Industry 4.0 being the new face of manufacturing for future, metal additive manufacturing is a key element in this framework. For metal additive manufacturing, laser-based additive manufacturing techniques are dominating today. However, some of the inherent technical limitations associated with these techniques lead to a significant gap between the industrial requirements and the final deliverables. Additive friction stir deposition is a promising alternative that is still in its early stages of development. This review summarizes the vital findings in AFSD with particular emphasis on microstructure evolution and physical properties. The technical limitations of laser-based AM techniques are discussed to describe the role of AFSD in their domain. AFSD is discussed sequentially covering the basic physical process, features, capabilities, and limitations. AFSD, being a solid-state thermomechanical process, results in a refined equiaxed microstructure with enhanced mechanical properties and no signs of porosity and residual stresses. In addition to this, AFSD is capable of depositing large scale components at a high build rate that leads to cost and energy-efficient fabrication. The existing limitations of the process are discussed with the scope for future improvements. This critical review concludes with the suggested strategies for the widespread adoption of AFSD.

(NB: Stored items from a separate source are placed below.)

(* ===== verification/Findings.v ===== *)
(** * Findings: where the code departs from what it means to do

    The service removes an element with [list.splice(list.indexOf(x), 1)]
    without testing the index.  When [x] is not in the list the index
    is -1 and [splice] removes the LAST element.  The theorems below
    follow that idiom, and three other defects, through the methods:
    what [join] and [invite] do to [waitingIds] and [refusedIds], two
    rooms booked in the same millisecond, a user who joins twice, and
    [leaveMany] on a room the user is not in. *)

From stdpp Require Import strings gmap.
From S2P Require Import Prelude JsArray JsValue Redis Room Json Prog Service.
From S2P Require Import Model Invariant Refine LeaveMany Reach Scene ServiceSpec.
Import RoomService.

#[local] Open Scope string_scope.
#[local] Open Scope list_scope.
#[local] Open Scope Z_scope.

(** A list without its last element: what [splice(-1, 1)] leaves. *)
Definition drop_last {A : Type} (l : list A) : list A := removelast l.

(** The store after a script, with joining several rooms allowed. *)
Definition open_store (qs : script) : store := play true qs ∅.

(** The room ids listed under a user. *)
Definition listed (s : store) (u : value) : list string :=
  list_at s (key_of CacheNamespace.UId2RIds u).

(** A list without the element at position [n], if there is one. *)
Definition without_nth {A : Type} (n : nat) (l : list A) : list A := delete n l.

Section edits.
Implicit Types (u v : value) (r : Room).

(** The idiom itself, on every list: [splice] at [indexOf] with
    count 1 removes the first occurrence of the element when there is
    one, and the last element of the list when there is none. *)
Theorem splice_at_indexOf (x : value) (l : list value) :
  splice (indexOf x l) 1 l = if includes x l then remove_first x l else drop_last l.
Proof.
  destruct (includes x l) eqn:Hin.
  - apply splice_indexOf_in. by apply includes_true.
  - apply splice_indexOf_notin. by apply includes_false.
Qed.

(** C40: [join] by a user who was not invited removes the last
    invitation of the room: somebody else is no longer invited. *)
Theorem join_drops_last_invitation u r :
  u ∉ waitingIds r → waitingIds (join_update u r) = drop_last (waitingIds r).
Proof. intros Hu. by apply splice_indexOf_notin. Qed.

(** [join] never removes the joiner from [refusedIds] on purpose:
    the index is looked up in [waitingIds] after the joiner has been
    removed from it, so it is -1 and the last entry of [refusedIds] is
    dropped, whoever that is. *)
Theorem join_drops_last_refusal u r :
  NoDup (waitingIds r) → refusedIds (join_update u r) = drop_last (refusedIds r).
Proof.
  intros Hw.
  change (refusedIds (join_update u r)) with
    (splice (indexOf u (splice (indexOf u (waitingIds r)) 1 (waitingIds r))) 1 (refusedIds r)).
  rewrite (proj2 (indexOf_neg_iff u _)); [apply splice_minus_one|].
  by apply not_elem_of_splice_indexOf.
Qed.

(** [invite] removes from [refusedIds] the entry at the position
    the guest has in [waitingIds], not the guest: a refused guest stays
    in [refusedIds] unless the two positions happen to agree. *)
Theorem invite_removes_by_position u r :
  u ∉ waitingIds r →
  refusedIds (invite_update u r) = without_nth (length (waitingIds r)) (refusedIds r)
  ∧ (u ∈ refusedIds r → (length (refusedIds r) ≤ length (waitingIds r))%nat →
     u ∈ refusedIds (invite_update u r)).
Proof.
  intros Hu.
  change (refusedIds (invite_update u r)) with
    (splice (indexOf u (waitingIds r ++ [u])) 1 (refusedIds r)).
  rewrite indexOf_snoc_notin, splice_nat by done.
  split; [done|]. intros Hin Hlen. unfold without_nth.
  by rewrite delete_take_drop, take_ge, drop_ge, app_nil_r by lia.
Qed.

(** [leaveMany] on a room the user is not a member of removes the
    last member of that room. *)
Theorem depart_removes_last_member u r :
  u ∉ memberIds r → memberIds (depart u r) = drop_last (memberIds r).
Proof. intros Hu. by apply splice_indexOf_notin. Qed.

End edits.

Section policy.
Context `{!JSON.Codec}.

(** With joining several rooms allowed, [respondInvitation] never
    makes the guest leave a room: the rooms left are none.  The guest
    leaves the other rooms exactly when joining several rooms is NOT
    allowed. *)
Theorem accept_leaves_nothing_when_allowed now guest isAccpeted rid s d (r : RespondResult.t) :
  represents s d → result now (respondInvitation true guest isAccpeted rid) s = Ok r →
  RespondResult.leftRooms r = [].
Proof.
  intros Hr. unfold result.
  destruct (respondInvitation_refines true now guest isAccpeted rid s d Hr) as (s' & -> & _).
  unfold Pure.respondInvitation. cbn [fst].
  repeat case_match; cbn [fst]; intros; by simplify_eq.
Qed.

End policy.

(** ** The theorems on concrete rooms and stores *)

(** Room ["7"] with user 3 invited and user 4 refused. *)
Definition room7 : Room := mkRoom "7" true (VNum 1) [VNum 1] [VNum 3] [VNum 4].

Lemma join_drops_last_invitation_witness :
  waitingIds (join_update (VNum 2) room7) = drop_last [VNum 3].
Proof.
  apply (join_drops_last_invitation (VNum 2) room7).
  by intros [=]%list_elem_of_singleton.
Defined.

Lemma join_drops_last_refusal_witness :
  refusedIds (join_update (VNum 3) room7) = drop_last [VNum 4].
Proof. apply (join_drops_last_refusal (VNum 3) room7), NoDup_singleton. Defined.

Lemma invite_removes_by_position_witness :
  refusedIds (invite_update (VNum 4) room7) = delete 1%nat [VNum 4]
  ∧ (VNum 4 ∈ [VNum 4] → (1 ≤ 1)%nat → VNum 4 ∈ refusedIds (invite_update (VNum 4) room7)).
Proof.
  apply (invite_removes_by_position (VNum 4) room7).
  by intros [=]%list_elem_of_singleton.
Defined.

Lemma depart_removes_last_member_witness :
  memberIds (depart (VNum 5) room72) = drop_last [VNum 1; VNum 2].
Proof.
  apply (depart_removes_last_member (VNum 5) room72).
  intros [[=]|[[=]|[]%elem_of_nil]%elem_of_cons]%elem_of_cons.
Defined.

Lemma accept_leaves_nothing_when_allowed_witness :
  RespondResult.leftRooms
    (RespondResult.mk (mkRoom "7" true (VNum 1) [VNum 1; VNum 3] [] []) []) = [].
Proof.
  apply (accept_leaves_nothing_when_allowed 10 (VNum 3) (VBool true) (VStr "7")
           (open_store invited) (replay true invited empty_db)).
  - apply play_consistent; [apply represents_empty|apply inv_empty|].
    vm_compute. reflexivity.
  - vm_compute. reflexivity.
Defined.

(** ** Scenarios, run with the concrete codec *)

(** Two rooms booked in the same millisecond share their id: the
    second record replaces the first, and the first booker is listed in
    a room of which they are not a member. *)
Example book_same_millisecond :
  let s1 := after 7 (book false (VNum 1) true) ∅ in
  let s2 := after 7 (book false (VNum 2) false) s1 in
  result 9 (get (VStr "7")) s2 = Ok (mkRoom "7" false (VNum 2) [VNum 2] [] [])
  ∧ listed s2 (VNum 1) = ["7"].
Proof. vm_compute. done. Qed.

(** With joining several rooms allowed, a user who joins the same
    room twice is a member twice and is listed twice. *)
Example join_twice_duplicates :
  let p := join true (VNum 2) (VStr "7") in
  let s2 := after 9 p (after 8 p (open_store booked)) in
  result 10 (get (VStr "7")) s2 = Ok (mkRoom "7" true (VNum 1) [VNum 1; VNum 2; VNum 2] [] [])
  ∧ listed s2 (VNum 2) = ["7"; "7"].
Proof. vm_compute. done. Qed.

(** [leaveMany] with the id of a room the user is not in: user 5
    leaves room ["7"] of users 1 and 2; user 2 is no longer a member,
    user 5 is recorded as refused, and user 2 is still listed in the
    room. *)
Example leaveMany_removes_another_member :
  let p := leaveMany (VNum 5) [VStr "7"] in
  result 9 p (store_of joined2) = Ok [mkRoom "7" true (VNum 1) [VNum 1] [] [VNum 5]]
  ∧ result 10 (get (VStr "7")) (after 9 p (store_of joined2))
    = Ok (mkRoom "7" true (VNum 1) [VNum 1] [] [VNum 5])
  ∧ listed (after 9 p (store_of joined2)) (VNum 2) = ["7"].
Proof. vm_compute. done. Qed.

工业4.0是面向未来制造的新面孔，金属增材制造是此框架中的关键要素。对于金属增材制造，基于激光的增材制造技术在当今占主导地位。但是，与这些技术相关的某些固有技术局限性导致了工业要求和最终交付成果之间的巨大差距。加性摩擦搅拌沉积是一种有前途的替代方法，目前仍处于发展初期。这篇综述总结了AFSD的重要发现，特别着重于微观结构的演变和物理性质。讨论了基于激光的AM技术的技术局限性，以描述AFSD在其领域中的作用。依次讨论了AFSD，涵盖了基本的物理过程，功能，和限制。AFSD是固态热机械过程，可产生具有增强的机械性能且无孔隙和残余应力迹象的精细等轴微结构。除此之外，AFSD能够以高构建速率沉积大规模组件，从而导致成本和节能设计。讨论了该过程的现有局限性以及未来改进的范围。这篇重要的评论总结了AFSD广泛采用的建议策略。AFSD能够以高构建速率沉积大型组件，从而带来成本和节能的制造。讨论了该过程的现有局限性以及未来改进的范围。这篇重要的评论总结了AFSD广泛采用的建议策略。AFSD能够以高构建速率沉积大型组件，从而带来成本和节能的制造。讨论了该过程的现有局限性以及未来改进的范围。这篇重要的评论总结了AFSD广泛采用的建议策略。